Thursday, March 27, 2008

Nesting

I’m waiting (not at all patiently) for a loan check to arrive so that I can finally finish the home renovations we started three years ago when we bought our house. I was an idiot then and left the only full bath for last. When it was time to move in, not only had we still not started it, but we were out of money. It has sat in all it’s 1970s glory for the last three years mocking me. But for most of those years, I was more obsessed with making a baby, and how much that was going to cost, that I ignored it to the best of my ability.

Until I realized this winter that I would be spending the next 5 years bathing my child in that disgusting tub with the cracked tile. And that just will not do. It makes me want to cry when I think about it.

Of course my dear sweet hubby and I don’t exactly have any spare cash lying around since he barely escaped a lay off at his company in December. We are lucky he has a paycheck, even if it has been reduced in size.

I spent months wondering how the heck I was going to get a new bathroom without pushing us to the brink when I realized that my lovely hefty 401K fit the bill. I took a loan at a great reduced interest rate and the check should be here by now (hence the not waiting patiently).

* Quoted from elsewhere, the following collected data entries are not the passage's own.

(** Before anything is created for an application that is not being deleted and
    has datasets, the stored application carries the finalizer of the controller:
    [reconcileFinalizers] succeeds, writes the application only when the finalizer
    is missing, and changes nothing else of it. *)
Theorem reconcileFinalizers_protects a w :
  objects w (ObjectKey a) = Some a -> isDeleted (app_Meta a) = false ->
  appspec_Data (app_Spec a) <> [] ->
  exists a' w', reconcileFinalizers r a w = Done ((None, a'), w') /\
    objects w' (ObjectKey a) = Some a' /\
    ContainsFinalizer (meta_Finalizers (app_Meta a')) (finalizerName r) = true /\
    app_Spec a' = app_Spec a /\ app_Status a' = app_Status a /\
    (ContainsFinalizer (meta_Finalizers (app_Meta a)) (finalizerName r) = true -> w' = w).
Proof.
  intros Hobj Hdel Hdata. unfold reconcileFinalizers. rewrite Hdel.
  destruct (appspec_Data (app_Spec a)) as [|x l] eqn:Ed; [done|]. cbn [orb length Nat.eqb].
  destruct (ContainsFinalizer (meta_Finalizers (app_Meta a)) (finalizerName r)) eqn:Hc; cbn [negb].
  { exists a, w. rewrite Hc. by repeat split. }
  unfold UpdateFinalizers.
  set (a1 := setFinalizers (AddFinalizer (meta_Finalizers (app_Meta a)) (finalizerName r)) a).
  assert (ObjectKey a1 = ObjectKey a) as Hk by (by destruct a as [[] ? ?]).
  destruct (store_Update a1 w) as (w1 & E & Hw1); [rewrite Hk, Hobj; by eexists|].
  rewrite (M_bind_run _ _ _ _ _ (M_bind_run _ _ _ _ _ E)).
  exists a1, w1. split; [reflexivity|]. rewrite Hw1, Hk, decide_True by done. split; [done|].
  destruct a as [[] ? ?]. simpl in *. repeat split; [apply Contains_Add|done].
Qed.
End Finalizers.
(* ===== verification/AppExamples.v ===== *)
(** * The application controller on a small deployment

    Instances on which the hypotheses of the theorems about the application
    controller hold. *)
From stdpp Require Import base gmap strings list numbers.
From S2P Require Import Prelude GoStrings Types External Utils Policy AdminConfig World MultiCluster Storage SelectModules PlotterGen Conditions ResourceGen AppController AppFacts.
Import SelectExamples PlotterExamples.

Module AppExamples.

Definition noEncoding : Encoder := {| encodeApplication _ := VNull |}.

(** The application with a status that has the three conditions. *)
Definition fresh : FybrikApplication :=
  setAssetStates (Some {[ "assets/1" := mkAssetState freshConditions "" zeroConnection ]}) application.

Lemma fresh_wf : app_wf fresh.
Proof.
  eexists. split; [reflexivity|]. split.
  - apply map_Forall_singleton. by eexists _, _, _.
  - apply Forall_singleton. rewrite lookup_singleton_eq. by eexists.
Qed.

Lemma isReady_correct_witness :
  exists b, isReady fresh = Done b /\ (b = true <-> forall id, id ∈ assetIDs fresh ->
    statusOf fresh id DenyConditionIndex <> ConditionFalse \/
    statusOf fresh id ReadyConditionIndex <> ConditionFalse).
Proof. apply (isReady_correct fresh fresh_wf). Defined.

Lemma error_is_reported_witness :
  exists a' text, setErrorCondition fresh "assets/1" "boom" = Done a' /\ app_wf a' /\
    @getErrorMessages canonical_range a' = Done text /\ text <> "".
Proof.
  apply (@error_is_reported canonical_range fresh "assets/1" "boom" fresh_wf). by left.
Defined.

(** *** The generated resource *)
Definition plotterRef : ResourceReference := mkResourceReference "notebook-default" "fybrik-system" "Plotter" 1.
Definition plotter : Plotter :=
  (PlotterInterface.GetResourceSignature plotterRef) <| pl_Spec := emptySpec |>.
Definition plotterKey (p : Plotter) : NamespacedName := ObjectKey p.

Lemma CreateOrUpdateResource_unchanged_witness :
  @PlotterInterface.CreateOrUpdateResource Concrete.semantic _ (ConcreteStore.client plotterKey)
    plotterRef plotterRef emptySpec None "" {[ plotterKey plotter := plotter ]} =
  Done (None, {[ plotterKey plotter := plotter ]}).
Proof.
  apply (@CreateOrUpdateResource_unchanged Concrete.semantic _ (ConcreteStore.client plotterKey)
    Concrete.semantic_laws plotterRef plotterRef emptySpec None "" plotter).
  - change (PlotterInterface.refKey plotterRef) with (plotterKey plotter).
    cbn [Get ConcreteStore.client]. by rewrite lookup_singleton_eq.
  - reflexivity.
Defined.

(** *** A controller on the world of provisioned buckets *)
Definition world : Type := list ProvisionedBucket.

Definition client : Client world := {|
  Applications := ConcreteStore.absent; Plotters := ConcreteStore.absent; Blueprints := ConcreteStore.absent;
  ModulesClient := {|
    Get _ w := Done (inr ConcreteStore.notFound, w); List_ _ w := Done (inl [theModule], w);
    Create _ w := Done (inr ConcreteStore.notFound, w); Update _ w := Done (inr ConcreteStore.notFound, w);
    StatusUpdate _ w := Done (inr ConcreteStore.notFound, w);
    Delete _ w := Done (Some ConcreteStore.notFound, w);
    CreateOrUpdate _ _ w := Done (Some ConcreteStore.notFound, w); RetryOnConflict f o := f o |};
  ListStorageAccounts _ w := Done (inl [account], w);
  GetSecret _ w := Done (inr ConcreteStore.notFound, w);
  GetConfigMap _ w := Done (inl {[ "ClusterName" := "thegreendragon"; "Region" := "theshire" ]}, w) |}.

Definition resources : ContextInterface world := {|
  ResourceExists _ w := Done (false, w);
  CreateOrUpdateResource _ _ _ _ _ w := Done (None, w);
  DeleteResource _ w := Done (None, w);
  GetResourceStatus _ w := Done (inl (mkObservedState true ""), w);
  CreateResourceReference _ := plotterRef |}.

Definition evaluator (valid : bool) : Evaluator := fun _ => (mkEvaluatorOutput valid "" "" "" ∅ [], None).
Definition deny : PolicyManager := fun _ _ =>
  inl (mkGetPolicyDecisionsResponse "" [mkResultItem "" (mkAction "Deny" noProps)]).

Definition reconciler (pm : PolicyManager) (valid : bool) : Reconciler world :=
  mkReconciler client "FybrikApplication" pm (fun _ _ => inl asset) resources
    (fun w => Done (inl [cluster], w)) ProvisionTest.provision (evaluator valid).

Lemma theModule_wf : module_wf theModule.
Proof.
  intros c api Hc. apply (example_modules_wf "arrow-flight" theModule c api); [|exact Hc].
  apply lookup_singleton_eq.
Qed.

Lemma reconciler_services pm valid : services (reconciler pm valid).
Proof.
  split; intros; simpl.
  - eexists _, _. split; [reflexivity|]. intros l [= <-]. apply Forall_singleton, theModule_wf.
  - by eexists.
  - by eexists.
  - by eexists.
  - by eexists.
  - unfold ProvisionTest.DeleteDataset. destruct (ProvisionTest.hasDataset ref w); by eexists.
  - by eexists.
  - by eexists.
  - by eexists.
Qed.

Notation collect := (@collectRequirements Concrete.k8s (Concrete.env []) Concrete.accept_all world).

Lemma denied_asset_excluded_witness :
  exists reqs a', collect (reconciler deny true) cluster [context] fresh = Done (reqs, a') /\
    statusOf a' "assets/1" DenyConditionIndex = ConditionTrue /\
    forall item, item ∈ reqs -> Context item <> context.
Proof.
  apply (@denied_asset_excluded Concrete.k8s (Concrete.env []) Concrete.accept_all world
    (reconciler deny true) cluster fresh context fresh_wf); [by left|].
  eexists _, _. repeat split; reflexivity.
Defined.

Lemma invalid_configuration_is_used_witness :
  exists item, @constructDataInfo Concrete.k8s (Concrete.env []) Concrete.accept_all world
      (reconciler allow false) context fresh cluster = inl item /\
    Configuration item = mkEvaluatorOutput false "" "" "" ∅ [].
Proof.
  assert (exists item, @constructDataInfo Concrete.k8s (Concrete.env []) Concrete.accept_all world
      (reconciler allow false) context fresh cluster = inl item) as (item & E).
  { eexists. vm_compute. reflexivity. }
  exists item. split; [exact E|].
  apply (@invalid_configuration_is_used Concrete.k8s (Concrete.env []) Concrete.accept_all world
    (reconciler allow false) fresh context cluster item _ E); reflexivity.
Defined.

Lemma buildSolution_serves_witness :
  exists res a' w', @buildSolution canonical_range Concrete.k8s (Concrete.env []) Concrete.accept_all verbatim
      world (reconciler allow true) fresh [item ∅] [] = Done ((res, a'), w') /\ progress fresh a' /\
    forall prov spec, res = inl (prov, spec) -> exists modules regions clusters,
      @surveys canonical_range (Concrete.env []) world (reconciler allow true) [] modules regions clusters /\
      serves (plotterGenerator (reconciler allow true) fresh modules clusters regions) [item ∅] a' spec.
Proof.
  apply (@buildSolution_serves canonical_range Concrete.k8s (Concrete.env []) Concrete.accept_all verbatim
    world Concrete.k8s_nested (reconciler allow true) fresh [item ∅] []).
  - apply reconciler_services.
  - exact fresh_wf.
  - apply Forall_singleton. split; [by left|discriminate].
Defined.

Definition stored : FybrikApplication :=
  setProvisioned (Some {[ "old" := mkDatasetDetails "old-bucket" "secret" ]}) fresh.
Definition oldBucket : ProvisionedBucket :=
  mkProvisionedBucket "old-bucket" "http://s3" (mkNamespacedName "secret" "fybrik-system").

Lemma updateProvisionedStorageStatus_exact_witness :
  exists ready err w', @updateProvisionedStorageStatus canonical_range (Concrete.env []) world
      (reconciler allow true) stored {[ "assets/1" := mkNewAssetInfo StorageExamples.bucket ]} [oldBucket] =
    Done ((ready, err, setProvisioned (Some (datasetDetails <$>
      ({[ "assets/1" := mkNewAssetInfo StorageExamples.bucket ]} : ProvisionedMap))) stored), w').
Proof.
  apply (@updateProvisionedStorageStatus_exact canonical_range (Concrete.env []) world
    (reconciler allow true) stored {[ "old" := mkDatasetDetails "old-bucket" "secret" ]}).
  - intros ref w. exact (sv_delete _ (reconciler_services allow true) ref w).
  - intros ref w. exact (sv_status _ (reconciler_services allow true) ref w).
  - reflexivity.
Defined.

Definition outdated : FybrikApplication :=
  setProvisioned (Some {[ "old" := mkDatasetDetails "old-bucket" "secret"; "lost" := mkDatasetDetails "lost-bucket" "secret" ]}) fresh.

(** One of the two Datasets does not exist. *)
Lemma deleteExternalResources_exact_witness :
  exists answers storage' err w', @deletions (Concrete.env []) world (reconciler allow true)
      (@range canonical_range _ (gm (appstatus_ProvisionedStorage (app_Status outdated)))) [oldBucket] answers w' /\
    @deleteExternalResources canonical_range (Concrete.env []) world (reconciler allow true) outdated [oldBucket] =
      Done ((Some err, setGenerated (appstatus_Generated (app_Status fresh)) (setProvisioned storage' outdated)), w') /\
    mget storage' "old" = None /\ mget storage' "lost" = Some (mkDatasetDetails "lost-bucket" "secret").
Proof.
  destruct (@deleteExternalResources_exact canonical_range (Concrete.env []) world (reconciler allow true) outdated [oldBucket])
    as (answers & w1 & storage' & generated' & err & w' & Hdel & E & Hget & Hcases).
  - intros ref w. exact (sv_delete _ (reconciler_services allow true) ref w).
  - intros ref w. by eexists.
  - assert (@range canonical_range _ (gm (appstatus_ProvisionedStorage (app_Status outdated))) =
      [("old", mkDatasetDetails "old-bucket" "secret"); ("lost", mkDatasetDetails "lost-bucket" "secret")]) as Hr
      by (vm_compute; reflexivity).
    rewrite Hr in Hdel |- *. pose proof Hdel as Hrun.
    inversion Hrun as [|? ? ? ? ? ? ? ? E1 Hrun1]; subst. vm_compute in E1. injection E1 as <- <-.
    inversion Hrun1 as [|? ? ? ? ? ? ? ? E2 Hrun2]; subst. vm_compute in E2. injection E2 as <- <-.
    inversion Hrun2; subst. destruct Hcases as (-> & -> & ->). eexists _, storage', _, _.
    split; [exact Hdel|]. split; [exact E|]. rewrite !Hget. split; vm_compute; reflexivity.
Defined.

Lemma reconcile_safe_witness :
  exists res err a' w', @reconcile canonical_range Concrete.k8s (Concrete.env []) Concrete.accept_all verbatim
      world (reconciler allow true) "uid" application [] = Done ((res, err, a'), w') /\
    same_object application a' /\ app_wf a'.
Proof.
  apply (@reconcile_safe canonical_range Concrete.k8s (Concrete.env []) Concrete.accept_all verbatim
    world Concrete.k8s_nested (reconciler allow true) "uid" application []).
  - apply reconciler_services.
  - apply Forall_singleton. discriminate.
Defined.

Definition served : FybrikApplication := setGenerated (Some plotterRef) application.

Lemma refused_application_keeps_plotter_witness :
  exists a2 w1, @reconcile canonical_range Concrete.k8s (Concrete.env []) Concrete.accept_all verbatim
      world (reconciler deny true) "uid" served [] = Done ((noResult, None, a2), w1) /\
    appstatus_Generated (app_Status a2) = Some plotterRef.
Proof.
  assert (exists a1 wc w1 a2, initStatus served = Done a1 /\
    @GetWorkloadCluster Concrete.k8s (Concrete.env []) world (reconciler deny true) (ensureStorageMap a1) [] =
      Done (inl wc, w1) /\
    collect (reconciler deny true) wc [context] (ensureStorageMap a1) = Done ([], a2))
    as (a1 & wc & w1 & a2 & E0 & E1 & E2).
  { eexists _, _, _, _. split; [vm_compute; reflexivity|]. split; vm_compute; reflexivity. }
  exists a2, w1.
  apply (@refused_application_keeps_plotter canonical_range Concrete.k8s (Concrete.env [])
    Concrete.accept_all verbatim world (reconciler deny true) "uid" served [] wc w1 a1 a2); [discriminate|exact E0|exact E1|exact E2].
Defined.

Lemma checkReadiness_correct_witness :
  exists a', @checkReadiness (Concrete.env []) world (reconciler allow true) fresh (mkObservedState true "") [] =
      Done (a', []) /\ isReady a' = Done true.
Proof.
  destruct (@checkReadiness_correct (Concrete.env []) world (reconciler allow true) fresh (mkObservedState true "") []
    fresh_wf) as (a' & E & _ & Hready & _).
  - apply Forall_singleton. reflexivity.
  - exists a'. split; [exact E|]. by apply Hready.
Defined.

(** *** A store of applications *)
Definition appKey (a : FybrikApplication) : NamespacedName := ObjectKey a.
Definition appClient : Client (gmap NamespacedName FybrikApplication) := {|
  Applications := ConcreteStore.client appKey; Plotters := ConcreteStore.absent;
  Blueprints := ConcreteStore.absent; ModulesClient := ConcreteStore.absent;
  ListStorageAccounts _ w := Done (inl [], w);
  GetSecret _ w := Done (inr ConcreteStore.notFound, w);
  GetConfigMap _ w := Done (inr ConcreteStore.notFound, w) |}.
Definition storeReconciler : Reconciler (gmap NamespacedName FybrikApplication) :=
  mkReconciler appClient "FybrikApplication" allow (fun _ _ => inl asset)
    {| ResourceExists _ w := Done (false, w); CreateOrUpdateResource _ _ _ _ _ w := Done (None, w);
       DeleteResource _ w := Done (None, w); GetResourceStatus _ w := Done (inl (mkObservedState true ""), w);
       CreateResourceReference _ := plotterRef |}
    (fun w => Done (inl [cluster], w))
    (mkProvision (fun _ _ _ w => Done (None, w)) (fun _ w => Done (None, w))
       (fun _ w => Done (inr ConcreteStore.notFound, w)) (fun _ _ w => Done (None, w)))
    (evaluator true).

Lemma reconcileFinalizers_protects_witness :
  exists a' w', @reconcileFinalizers canonical_range Concrete.k8s (Concrete.env []) _ storeReconciler application
      {[ appKey application := application ]} = Done ((None, a'), w') /\
    w' !! appKey application = Some a' /\
    "FybrikApplication.finalizer" ∈ meta_Finalizers (app_Meta a').
Proof.
  destruct (@reconcileFinalizers_protects canonical_range Concrete.k8s Concrete.k8s_finalizers (Concrete.env [])
    _ storeReconciler (fun w k => w !! k) (ConcreteStore.laws appKey) application
    {[ appKey application := application ]}) as (a' & w' & E & Hobj & Hc & _).
  - apply lookup_singleton_eq.
  - reflexivity.
  - discriminate.
  - exists a', w'. split; [exact E|]. split; [exact Hobj|]. exact (bool_decide_unpack _ (proj2 (Is_true_true _) Hc)).
Defined.
End AppExamples.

When it arrives I plan to do like apparently other pg women do. I’m so happy I’m not the only pregnant woman contemplating tearing apart my house just before I have a baby. After we signed the papers I realized that 15 weeks isn’t that long. Most home renovation projects take longer. But that’s all the time I have left. So it must do.

Dreams of a sparkly new bathroom to bathe our sweet little boy will keep me going. Right?

1 comment:

Geohde said...

Nothing wrong with wanting a new bathroom, makes me wish I wasn't renting, so I could do the same.

J

PS Thanks for your comments on my site- I think nifedipine is the likely suspect in my near future. Can't say I mind, if it means that I can MOVE without tightenings, that would be nice. The irony of having so much free time (not working any more) and not being able to DO anything.